After discarding the supernatant, resuspend the cells in 2 milliliters of PBS. Now freeze microcentrifuge tubes in liquid nitrogen until white solid forms, and immediately thaw in a 37 degrees Celsius water bath. Centrifuge the tubes at 12, 000 G for 10 minutes at 4 degrees Celsius.
Next, take two microcentrifuge tubes, one with 100 micromolar xanthatin, and one with an equal volume of dimethyl sulfoxide. Add 450 microliters of the centrifuged supernatant to each tube and incubate at 37 degrees Celsius for 30 minutes. Then transfer 60 microliters of supernatant from each microcentrifuge tube to 14 PCR tubes.
Heat the tubes simultaneously at varying temperatures for three minutes, with two PCR tubes at each temperature. Then place the tubes in the centrifuge. Now take 48 microliters of supernatant from each tube and add it to a new 1.5 milliliter microcentrifuge tube.
Add 12 microliters of SDS-PAGE protein loading buffer to each tube. Heat the vortexed samples in a water bath at 100 degrees Celsius for five minutes. To begin, prepare the SDS-PAGE gel.
Spin the thawed marker and the prepared cellular thermal shift assay samples. Add 2.5 microliters of marker to the first well and 20 microliters of samples to each of the remaining wells. Then run the gel at 80 volts.
Next add 850 milliliters of ultrapure water, 100 milliliters of anhydrous ethanol, and 50 milliliters of rapid transfer buffer to a beaker and stir well. Cut the polyvinylidene fluoride, or PVDF membrane, according to the size of the gel and mark it. Then soak it in methanol for 30 seconds to activate it.
Place the transfer clamps, sponge pad, and three layers of transfer filter paper in a tray containing the transfer buffer. Once the electrophoresis is complete, pour out the electrophoresis solution from the electrophoresis device and remove the plate. Gently remove the gel with a plastic knife and cut it to clearly visualize the protein marker and the target proteins.
After washing the gel in the transmembrane solution, lay it flat on filter paper. Dip the activated PVDF membrane into the transfer solution. Hold the labeled side with tweezers and cover the gel face down.
Then place the assembled transfer setup into the transfer tank. Add the remaining transmembrane solution to the transmembrane cassette. Adjust the current and time, and press run to start the transfer at room temperature.
Now add six milliliters of 5%BSA solution with TBST to the incubation box. Once the transfer is complete, remove the PVDF membrane from the setup while clamping the marker side and place it in the incubation box. After removing the BSA solution from the incubator box, add 6 milliliters of primary antibody.

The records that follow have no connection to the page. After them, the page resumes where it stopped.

Definition ngx_auth_webauthn_redis_set_op (redis : ptr ngx_auth_webauthn_redis_t)
    (cmd : bytes) (key member : ptr ngx_str_t) : prog ngx_rc :=
  if no_ctx redis || nullp key || nullp member then Ret NGX_ERROR
  else
    k <- deref key ;;
    m <- deref member ;;
    reply <- ngx_auth_webauthn_redis_exec redis [cmd; str_bytes k; str_bytes m] ;;
    reply_status reply.

Definition ngx_auth_webauthn_redis_sadd redis key member :=
  ngx_auth_webauthn_redis_set_op redis (bs "SADD") key member.

Definition ngx_auth_webauthn_redis_srem redis key member :=
  ngx_auth_webauthn_redis_set_op redis (bs "SREM") key member.

(** The copy loop of SMEMBERS. *)
Fixpoint smembers_loop (element : list redisReply) (acc : list ngx_str_t)
    : prog (ngx_rc * list ngx_str_t) :=
  match element with
  | [] => Ret (NGX_OK, acc)
  | RString m :: rest =>
      '(rc, d) <- ngx_auth_webauthn_redis_dup m ;;
      if negb (is_ok rc) then Ret (NGX_ERROR, acc)
      else smembers_loop rest (acc ++ [d])
  | _ :: _ => Ret (NGX_ERROR, acc)
  end.
(** A success hands out 32 bytes. *)
Lemma issue_length redis pool prefix ttl out (w : held) :
  prefix_fits prefix -> needs redis ⊆ w ->
  wp (ngx_auth_webauthn_challenge_issue redis pool prefix ttl out)
     (fun r _ => fst r = NGX_OK -> exists c, snd r = Some c /\ zlen c = 32) w.
Proof.
  intros Hp Hw. unfold ngx_auth_webauthn_challenge_issue.
  destruct (_ || _) eqn:Hg; [done|].
  apply wp_bind, wp_held_call; [done|]. intros [c|] Hlen; [|done]. cbn [held_next].
  destruct prefix as [pre|]; [|by destruct redis, pool]. cbn [deref bind].
  specialize (Hlen c eq_refl). cbn in Hlen.
  assert (zlen c = 32) as Hc by (unfold zlen; by rewrite Hlen).
  apply wp_bind, challenge_key_held; [by apply Hp|unfold fits; lia|].
  intros [[] key]; cbn [is_ok negb]; [|done|done].
  apply wp_bind. eapply wp_balanced; [apply set_ex_balanced|done|].
  intros []; cbn [is_ok negb wp]; [|done|done]. intros _. by exists c.
Qed.

Lemma consume_balanced redis pool prefix challenge len :
  prefix_fits prefix ->
  (forall c, challenge = Some c -> zlen c = len) ->
  balanced (needs redis) (ngx_auth_webauthn_challenge_consume redis pool prefix challenge len).
Proof.
  intros Hp Hc w Hw. unfold ngx_auth_webauthn_challenge_consume.
  destruct redis as [r|], pool, prefix as [pre|], challenge as [c|]; cbn [nullp orb]; try done.
  specialize (Hc _ eq_refl). destruct (Z.eqb_spec len NGX_AUTH_WEBAUTHN_CHALLENGE_LEN) as [E|];
    cbn [negb]; [|done]. cbn [deref bind]. rewrite Hc, Z.ltb_irrefl.
  apply wp_bind, challenge_key_held; [by apply Hp| |].
  { unfold fits, zlen in *. rewrite length_take. unfold NGX_AUTH_WEBAUTHN_CHALLENGE_LEN in E. lia. }
  intros [[] key]; cbn [is_ok negb]; [|done|done].
  apply wp_bind. eapply wp_balanced; [apply getdel_balanced|done|]. by intros [[] found].
Qed.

Place the incubation box in a foam box with ice packs overnight while shaking. The next day, collect the primary antibody in a tube and wash the membrane with 6 milliliters of TBST solution. Afterward, add 6 milliliters of secondary antibody to the incubation box.
At the end of the incubation, collect the secondary antibody and wash the membrane five times with TBST, as shown earlier. Mix equal volumes of chemiluminescent reagents A and B.Open the gel imaging system. Click on Samples, check the calibration, and wait for calibration to complete.
Then click on Marker and check the calibration. Now pick up the marker side of the strip with tweezers and fully immerse in the chemiluminescent reagent solution. Clamp one side of the marker to place the strip face down in the imager and close the lid of the imager.
Set the exposure time to one second and click Capture. Click Save. Name the image and save it as a TIFF file.
The cellular thermal shift assay showed that xanthatin remarkably shifts the thermal stability of KEAP1 protein within the temperature range of 48 to 57 degrees Celsius, as compared to the dimethyl sulfoxide group.